Je m’explique. Dans le test dont je parle, le trafic n’était pas suffisant pour mettre en place un test multivarié alors que beaucoup d’éléments devaient être testés. Je me suis donc rabattu sur un test A/B en privilégiant une hypothèse précise. Il me fallait prendre tout le trafic possible pour obtenir suffisamment vite le résultat de mon test. Le but d’un test n’est pas, n’est-ce pas, de durer plusieurs mois.

Courbe de résultats du site testé

Courbe de résultats du site testé

Au bout de quelques jours, comme vous pouvez le voir sur la courbe ci-dessus, la version gagnante semblait être la version de contrôle (et non pas la version de test). Mais en y regardant de plus près et en croisant les données avec Google Analytics, je me suis aperçu qu’il y avait beaucoup plus de visiteurs anciens dans le trafic de la nouvelle version que de visiteurs nouveaux, introduisant par là un biais dans le résultat. En effet, qui dit « plus de visiteurs anciens » dit plus de résistance au changement et donc propension à moins convertir. J’appelle ça l’effet d’accoutumance. Et malgré un indice de confiance suffisant de la part du logiciel de test, il fallait donc attendre que le trafic s’équilibre entre visiteurs anciens vs nouveaux.

Et effectivement, au bout de quelques jours, la tendance s’inversait définitivement au profit de la version B (la nouvelle version donc). Il me suffisait alors ensuite de contrôler à nouveau la répartition du trafic entre anciens et nouveaux visiteurs pour être certain de mon résultat.
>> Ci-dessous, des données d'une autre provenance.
Lemma update_node_refs_earlier p f t :
  (forall v, refs (f v) = refs v) ->
  refs_earlier refs t -> refs_earlier refs (update_node p f t).
Proof.
  intros Hf. induction 1 as [|q v t Ht IH Hv]; [constructor|].
  simpl. case_decide; constructor; try done; rewrite ?Hf;
    (eapply Forall_impl; [exact Hv|]); intros r Hr; by apply find_update_node_is_Some.
Qed.
End Refs.
End Invariants.

#[export] Hint Resolve add_child_wf update_node_wf : cdk.

(** ** Freshness in a well-formed tree *)

Section Fresh.
Context {V : Type}.
Implicit Types (t l : tree V) (v : V) (p q : path).

Lemma wf_parent_exists t p x :
  wf t -> is_Some (find t (p ++ [x])) -> scope_exists t p.
Proof.
  induction 1 as [|q v t Hwf IH Hfresh (scope & name & -> & _ & Hs)]; simpl;
    [by intros []|].
  case_decide as Heq.
  - apply app_inj_tail in Heq as [-> _]. eauto with cdk.
  - eauto with cdk.
Qed.

(** A child of a node that does not exist does not exist either. *)
Lemma wf_child_fresh t p x :
  wf t -> p <> [] -> find t p = None -> find t (p ++ [x]) = None.
Proof.
  intros Hwf Hp Hfresh. destruct (find t (p ++ [x])) eqn:E; [|done].
  destruct (wf_parent_exists t p x Hwf) as [|[v' Hv]]; [by eauto|done|congruence].
Qed.

Lemma find_app l t q :
  find (l ++ t) q = match find l q with Some v => Some v | None => find t q end.
Proof. induction l as [|[p v] l IH]; simpl; [done|]. by case_decide. Qed.

Lemma find_app_None l t q :
  find (l ++ t) q = None <-> find l q = None /\ find t q = None.
Proof. rewrite find_app. destruct (find l q); naive_solver. Qed.

(** Nodes all below [r] do not contain a path that is not below [r]. *)
Lemma find_below_None l r q :
  Forall (fun pv => r `prefix_of` pv.1) l -> ~ r `prefix_of` q -> find l q = None.
Proof.
  induction 1 as [|[p v] l Hp _ IH]; intros Hq; simpl; [done|].
  case_decide; subst; [done|]. by apply IH.
Qed.
End Fresh.

(** Nothing lies below a node that does not exist. *)
Lemma wf_below_fresh {V} (t : tree V) p q :
  wf t -> p <> [] -> find t p = None -> p `prefix_of` q -> find t q = None.
Proof.
  intros Hwf Hp Hf [k ->]. induction k as [|x k IH] using rev_ind.
  - by rewrite app_nil_r.
  - rewrite app_assoc. apply wf_child_fresh; [done| |done]. by destruct p.
Qed.

(** No path of [l] lies below [p]: [find_all] sees nothing of [l]. *)
Lemma filter_prefix_nil (l : list path) p :
  (forall q, q ∈ l -> ~ p `prefix_of` q) -> filter (fun q => p `prefix_of` q) l = [].
Proof.
  induction l as [|q l IH]; intros Hl; [done|].
  rewrite filter_cons_False by (apply Hl; set_solver). apply IH. set_solver.
Qed.

(** Siblings have disjoint subtrees. *)
Lemma sibling_not_prefix (p q : path) a b :
  a <> b -> (p ++ [a]) `prefix_of` q -> ~ (p ++ [b]) `prefix_of` q.
Proof.
  intros Hab Ha Hb.
  assert (p ++ [a] = p ++ [b]) as [_ Heq]%app_inj_tail; [|congruence].
  destruct (prefix_weak_total _ _ _ Ha Hb) as [Hp|Hp];
    [|symmetry]; apply prefix_length_eq; [done| |done|]; rewrite !length_app; simpl; lia.
Qed.

Lemma find_all_app {V} (l t : tree V) p : find_all (l ++ t) p = find_all t p ++ find_all l p.
Proof. unfold find_all. by rewrite map_app, filter_app, reverse_app. Qed.

(** The subtree of [p] in nodes none of which lies below [p]. *)
Lemma find_all_none_below {V} (t : tree V) p :
  (forall q, q ∈ map fst t -> ~ p `prefix_of` q) -> find_all t p = [].
Proof. intros H. unfold find_all. by rewrite filter_prefix_nil. Qed.

Lemma Forall_fst_elem {V} (P : path -> Prop) (l : tree V) :
  Forall (fun pv => P pv.1) l -> forall q, q ∈ map fst l -> P q.
Proof.
  induction 1 as [|[p v] l Hp _ IH]; intros q Hq; simpl in Hq; [set_solver|].
  apply elem_of_cons in Hq as [->|Hq]; [done|by apply IH].
Qed.

(** Nodes added in front of a tree do not hide the nodes it had. *)
Lemma find_app_NoDup_r {V} (l t : tree V) q :
  NoDup (map fst (l ++ t)) -> q ∈ map fst t -> find (l ++ t) q = find t q.
Proof.
  intros Hnd Hq. rewrite find_app.
  rewrite map_app in Hnd. apply NoDup_app in Hnd as (_ & Hdis & _).
  destruct (find l q) eqn:E; [|done].
  exfalso. apply (Hdis q); [|done]. apply find_is_Some_in. by rewrite E.
Qed.

(** What a node refers to is in the tree. *)
Lemma refs_earlier_found {V} (refs : V -> list path) (t : tree V) p v :
  refs_earlier refs t -> find t p = Some v -> Forall (fun r => is_Some (find t r)) (refs v).
Proof.
  induction 1 as [|q w t Ht IH Hw]; simpl; [done|].
  case_decide; [intros [= <-]|intros Hf];
    (eapply Forall_impl; [first [exact Hw | exact (IH Hf)]|]); intros r Hr; by apply find_cons_is_Some.
Qed.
Donc en cas d’un constat de moindres performances sur les variations testées, ne paniquez pas. Vous risquez d’arrêter le test trop tôt, de tirer des conclusions hâtives et de ne pas retirer les bénéfices de la version gagnante. Demandez-vous d’abord si le trafic impliqué dans le test est correctement distribué entre les versions. Regardez si les répartitions suivantes sont quasi-égales selon les variations : nouveaux visiteurs / anciens visiteurs, sources d’acquisition, résolution d’écran, navigateurs, dispositifs utilisés (ordinateurs, tablette, mobile), visites des pages promotions, utilisation du moteur de recherche, etc.

Deuxième leçon : toujours aller plus loin

Ceci étant dit, il me semble également très important d’ajouter qu’un test ne doit pas être regardé qu’à l’aune de son objectif principal.

Dans le cas précédent, il s’agissait de tester une fiche produit. Les indicateurs intéressants pour la fiche produit sont souvent le taux d’ajout au panier, puis, ensuite le taux de conversion et la valeur par visiteur. Cela permet de voir, si effectivement, une amélioration de la performance de la page a lieu.

Sans pouvoir vous dévoiler la maquette, voici les modifications auxquelles nous avions procédées.

  • Augmentation de la visibilité des éléments de rassurance sous le bouton « Ajouter au panier »
  • Amélioration de la visibilité du nom du produit
  • Amélioration de la visibilité du stock
  • Amélioration de la visibilité du prix

Ces quatres éléments, vous le constaterez avec moi, tendent vers une meilleure rassurance et une meilleure information sur la fiche produit. Ce sont des facteurs extrêmement important pour augmenter la conversion.

Les résultats à la fin du test ont été probants :

+ 14 % en taux de transfo et ce, malgré une baisse de 1,4% du taux d’ajout au panier

Que s’est-il passé ?

Premier point : malgré une baisse du taux d’ajout au panier, on constate une augmentation de 9% de la validation du panier pour les personnes ayant vu la nouvelle fiche produit.

Deuxième point : on discerne très nettement dans le trafic des visiteurs ayant la version de test une augmentation des visites vers les pages de rassurance (+15% environ). Effet indirect ou induit, ces mêmes testeurs vont moins solliciter la page de contact.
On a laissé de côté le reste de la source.